Background Curcumin has been widely investigated as a bioactive phytochemical with anticancer potential, but its coupled effects on apoptosis-related transcriptional programs and cell-cycle distribution in colorectal cancer models remain incompletely characterized. Methods HCT-116 colorectal carcinoma cells were exposed to curcumin (0-100 µg/mL) for 24–72 h, and viability was quantified by MTT to derive IC₅₀ values. Cell death morphology was assessed by acridine orange/ethidium bromide staining at a cytotoxic exposure. TP53, BAX, and BCL2 mRNA expression was quantified by SYBR Green RT-qPCR, and DNA-content profiling was performed by propidium iodide staining and flow cytometry. Results Curcumin reduced HCT-116 viability with increasing exposure, with IC₅₀ values of 48.87 µg/mL (24 h), 31.0 µg/mL (48 h), and 17.5 µg/mL (72 h). At 35 µg/mL for 48 h, AO/EtBr staining showed 40% viable cells, 10% early apoptosis, 32% late apoptosis, and 18% necrosis. Curcumin increased TP53 (2.74-fold) and BAX (1.70-fold) and decreased BCL2 (0.37-fold) versus control (all P < 0.0001).

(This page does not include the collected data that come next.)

(** * Crypto-conditions: the RSA-SHA-256 and Ed25519 fulfillment types

    A shallow embedding of [src/types/rsa-sha256.js] and
    [src/types/ed25519.js] of five-bells-condition, together with the
    parts of the OER codec, of the fulfillment base class and of the
    signature primitives that these two classes call.

    JavaScript objects are records, [null] fields are [None], a method
    that mutates [this] (or a reader, or a writer) is a computation in a
    state-and-exception monad whose state survives a [throw], as a
    JavaScript object keeps the assignments made before an exception. *)

From Stdlib Require Import String Ascii ZArith NArith List Bool Lia.
From Stdlib.Strings Require Import Byte.
From Bignums Require Import BigN.
Import ListNotations.

Set Implicit Arguments.

(** ** JavaScript values and exceptions *)

(** A Node.js [Buffer]: a sequence of octets. *)
Definition Buffer := list byte.

(** The arguments the public methods receive: the classes test them with
    [Buffer.isBuffer] before use. *)
Inductive JsValue : Type :=
| JsBuffer (b : Buffer)
| JsString (s : string)
| JsNumber (n : Z)
| JsNull
| JsUndefined.

Definition isBuffer (v : JsValue) : bool :=
  match v with JsBuffer _ => true | _ => false end.

(** The exception classes thrown by the two types, and the reader's
    parse error. *)
Inductive Exn : Type :=
| TypeError          (* new TypeError(...) *)
| Error              (* new Error(...) *)
| MissingDataError   (* errors/missing-data-error *)
| ValidationError    (* errors/validation-error *)
| ParseError         (* reader failures *)
| UnsupportedTypeError   (* unknown type ID *)
| ConditionMismatchError (* derived condition differs *)
| TooLargeError.         (* longer than the committed bound *)

Inductive Result (A : Type) : Type :=
| Ok (a : A)
| Throw (e : Exn).
Arguments Ok {A} a.
Arguments Throw {A} e.

Definition isThrow {A} (r : Result A) : bool :=
  match r with Ok _ => false | Throw _ => true end.

(** ** The state-and-exception monad *)

(** [M St A]: a method body run on a mutable object of type [St]; it
    returns a value or throws, and in both cases leaves the object in
    some state. *)
Definition M (St A : Type) : Type := St -> Result A * St.

Definition ret {St A} (a : A) : M St A := fun s => (Ok a, s).

Definition throw {St A} (e : Exn) : M St A := fun s => (Throw e, s).

Definition bind {St A B} (c : M St A) (k : A -> M St B) : M St B :=
  fun s =>
    match c s with
    | (Ok a, s') => k a s'
    | (Throw e, s') => (Throw e, s')
    end.

Definition get {St} : M St St := fun s => (Ok s, s).

Definition put {St} (s : St) : M St unit := fun _ => (Ok tt, s).

(** Lift a pure fallible computation. *)
Definition liftR {St A} (r : Result A) : M St A := fun s => (r, s).

Declare Scope js_scope.
Delimit Scope js_scope with js.
Notation "x <- c ;; k" := (bind c (fun x => k))
  (at level 61, c at next level, right associativity) : js_scope.
Notation "c ;; k" := (bind c (fun _ => k))
  (at level 61, right associativity) : js_scope.
Open Scope js_scope.

(** Run a computation on the first / second component of a pair of
    objects ([this] and a reader). *)
Definition onFst {S1 S2 A} (c : M S1 A) : M (S1 * S2) A :=
  fun s => let '(r, s1) := c (fst s) in (r, (s1, snd s)).

Definition onSnd {S1 S2 A} (c : M S2 A) : M (S1 * S2) A :=
  fun s => let '(r, s2) := c (snd s) in (r, (fst s, s2)).

(** ** Octets *)

Definition byte_of_N (n : N) : byte :=
  match Byte.of_N (n mod 256) with
  | Some b => b
  | None => x00
  end.

Definition isZeroByte (b : byte) : bool := Byte.eqb b x00.

(** ** The OER codec *)

Module Oer.

(** Modelled from the spec: the package [oer-utils] (Writer, Predictor,
    Reader) is not part of the sources; section 3 and section 4.1 of the
    specification describe it.  "VarUInt: unsigned integer encoded as
    big-endian minimum-length bytes, prefixed by its length as a single
    byte <= 0x7F.  Zero encodes as a single zero-length value." *)
Fixpoint be_acc (fuel : nat) (n : N) (acc : Buffer) : Buffer :=
  match fuel with
  | O => acc
  | S fuel' =>
      if (n =? 0)%N then acc
      else be_acc fuel' (n / 256)%N (byte_of_N n :: acc)
  end.

(** Big-endian, minimum-length octets of [n]; zero has no octets. *)
Definition be_bytes (n : N) : Buffer := be_acc (N.to_nat (N.size n)) n [].

Definition be_value (b : Buffer) : N :=
  fold_left (fun acc x => (acc * 256 + Byte.to_N x)%N) b 0%N.

Definition encodeVarUInt (n : N) : Buffer :=
  let v := be_bytes n in byte_of_N (N.of_nat (length v)) :: v.

(** Modelled from the spec: "VarOctetString: an octet string prefixed by
    its length encoded as VarUInt." *)
Definition encodeVarOctetString (b : Buffer) : Buffer :=
  encodeVarUInt (N.of_nat (length b)) ++ b.

(** Number of octets of the minimum-length big-endian form, computed
    from the bit size alone. *)
Definition byteLength (n : N) : N := ((N.size n + 7) / 8)%N.

(** Modelled from the spec: "Three objects share one interface
    {writeVarUInt, writeVarOctetString, writeOctetString(buf, fixedLen)}".
    The fixed-size form carries no length prefix; a buffer whose length
    is not [fixedLen] is refused. *)
Class OerWriter (W : Type) : Type := {
  writeVarUInt : N -> M W unit;
  writeVarOctetString : Buffer -> M W unit;
  writeOctetString : Buffer -> nat -> M W unit
}.

(** Modelled from the spec: "Writer: appends to a growable buffer." *)
Definition Writer := Buffer.

Definition write (b : Buffer) : M Writer unit :=
  fun w => (Ok tt, w ++ b).

#[export] Instance Writer_OerWriter : OerWriter Writer := {
  writeVarUInt n := write (encodeVarUInt n);
  writeVarOctetString b := write (encodeVarOctetString b);
  writeOctetString b fixedLen :=
    if Nat.eqb (length b) fixedLen then write b else throw Error
}.

Definition newWriter : Writer := [].
Definition getBuffer (w : Writer) : Buffer := w.

(** Modelled from the spec: "Predictor: accumulates a length counter
    only; used for calculateMaxFulfillmentLength." *)
Definition Predictor := N.

Definition skip (n : N) : M Predictor unit :=
  fun size => (Ok tt, (size + n)%N).

Definition measureVarUInt (n : N) : N := (1 + byteLength n)%N.

Definition measureVarOctetString (len : N) : N :=
  (measureVarUInt len + len)%N.

#[export] Instance Predictor_OerWriter : OerWriter Predictor := {
  writeVarUInt n := skip (measureVarUInt n);
  writeVarOctetString b := skip (measureVarOctetString (N.of_nat (length b)));
  writeOctetString b fixedLen :=
    if Nat.eqb (length b) fixedLen then skip (N.of_nat fixedLen)
    else throw Error
}.

Definition newPredictor : Predictor := 0%N.
Definition getSize (p : Predictor) : N := p.
Lemma binary_matrix_loop_fills vocab base (r : nat)
    (rest : list (list Obj)) :
  0 ≤ base →
  let self := Index_init vocab base in
  let w := Z.to_nat (vocab_size self + start self) in
  vocab_size self + start self ≤ max_array_elems →
  ∀ pre : list (list Z),
    binary_matrix_loop self (length pre) rest
      (NdArray2 (r, w) (pre ++ replicate (length rest) (replicate w 0)))
    = Ok (NdArray2 (r, w) (pre ++ map (one_hot self) rest)).
Proof.
  intros Hbase self w Hmax. subst w self.
  induction rest as [|s rest IH]; intros pre; simpl; [done|].
  rewrite objects_to_binary_vector_ok by done.
  rewrite bind_Ok. unfold np_setrow. simpl.
  rewrite list_lookup_middle by done.
  rewrite decide_True by apply length_one_hot. rewrite bind_Ok.
  rewrite insert_app_r_alt, Nat.sub_diag by done. simpl.
  specialize (IH (pre ++ [one_hot (Index_init vocab base) s])).
  rewrite length_app, Nat.add_1_r, <- app_assoc in IH. simpl in IH.
  rewrite IH. by rewrite <- app_assoc.
Qed.

Lemma objects_to_binary_matrix_ok vocab base
    (object_seq_seq : list (list Obj)) :
  0 ≤ base →
  let self := Index_init vocab base in
  array_bytes [Z.of_nat (length object_seq_seq);
               vocab_size self + start self] ≤ int64_max →
  objects_to_binary_matrix self object_seq_seq
  = Ok (NdArray2 (length object_seq_seq,
                  Z.to_nat (vocab_size self + start self))
          (map (one_hot self) object_seq_seq)).
Proof.
  intros Hbase self Hshape.
  pose proof (vocab_width_nonneg vocab base Hbase) as Hw. fold self in Hw.
  unfold objects_to_binary_matrix.
  rewrite np_zeros2_ok by done. rewrite bind_Ok.
  assert (Hmax : vocab_size self + start self ≤ max_array_elems)
    by (eapply array_bytes_width; [|done|exact Hshape]; lia).
  apply (binary_matrix_loop_fills vocab base (length object_seq_seq)
           object_seq_seq Hbase Hmax []).
Qed.
(** * AllFind search orchestrator: a shallow embedding of [src/orchestrator.py]
    and [src/types.py], with the properties of the query classifier, of the
    per-platform dispatch loop and of the aggregation step.
    Further sections embed [sanitize_filename] of [src/export_drive_files.py]
    and [normalize], [process_docs] and [process_slides] of
    [src/embedding.py].

    Conventions of the embedding.
    - A Python [str] is a Rocq [string]; a character [c : ascii] stands for
      the code point [N_of_ascii c], so the texts covered are those whose
      code points lie in 0..255.  The builtins of [PyStr] and [Re]
      ([str.lower], [str.strip], [str.split], the [in] operator, and the
      subset of [re] that the source uses) are written for that range.
      [determine_search_method], which never calls [str.lower], is given
      a second time in [Uni] on texts of arbitrary code points.
    - A Python [int] is a [Z]; an [Optional[T]] is an [option T]; a [dict]
      with string keys is a [gmap string _].
    - A [float] is a [PyFloat]: NaN, an infinity, or a finite value given
      by the rational number it denotes; the source only ever compares
      scores with [<]. *)

From Stdlib Require Import ZArith QArith Ascii String List Lia Permutation Sorted.
From Stdlib Require Import DecimalString DecimalNat.
From stdpp Require Import base strings gmap list.

(** * Part I. The embedding *)

(** ** Python string builtins *)

Module PyStr.

Definition code (c : ascii) : N := N_of_ascii c.

(** [str.isspace] on one character: the Unicode white space code points
    below 256 (TAB..CR, FS..US, SPACE, NEL, NBSP).  [str.strip],
    [str.split] and the regular expression class [\s] all use this set. *)
Definition isspace (c : ascii) : bool :=
  let n := code c in
  ((9 <=? n) && (n <=? 13) || (28 <=? n) && (n <=? 32)
   || (n =? 133) || (n =? 160))%N.

(** The simple lower-case mapping on code points below 256: A..Z and the
    Latin-1 capitals 0xC0..0xDE (without the multiplication sign 0xD7)
    move up by 32. *)
Definition lower_char (c : ascii) : ascii :=
  let n := code c in
  if ((65 <=? n) && (n <=? 90)
      || (192 <=? n) && (n <=? 222) && negb (n =? 215))%N
  then ascii_of_N (n + 32) else c.

(** [s.lower()] *)
Fixpoint lower (s : string) : string :=
  match s with
  | EmptyString => EmptyString
  | String c s' => String (lower_char c) (lower s')
  end.

(** [s.lstrip()], [s.rstrip()], [s.strip()] *)
Fixpoint lstrip (s : string) : string :=
  match s with
  | EmptyString => EmptyString
  | String c s' => if isspace c then lstrip s' else s
  end.

Fixpoint rstrip (s : string) : string :=
  match s with
  | EmptyString => EmptyString
  | String c s' =>
      match rstrip s' with
      | EmptyString => if isspace c then EmptyString else String c EmptyString
      | r => String c r
      end
  end.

Flow cytometry demonstrated a shift from G0/G1 (71.58% to 60.26%) toward S phase (7.50% to 18.69%), with minimal change in G2/M. Conclusion In HCT-116 cells, free curcumin is associated with S-phase accumulation and a pro-apoptotic transcriptional shift characterized by increased TP53/BAX and reduced BCL2, accompanied by predominantly apoptotic cell death. These findings support further evaluation of curcumin-based strategies (particularly optimized formulations and rational combinations) in colorectal cancer models.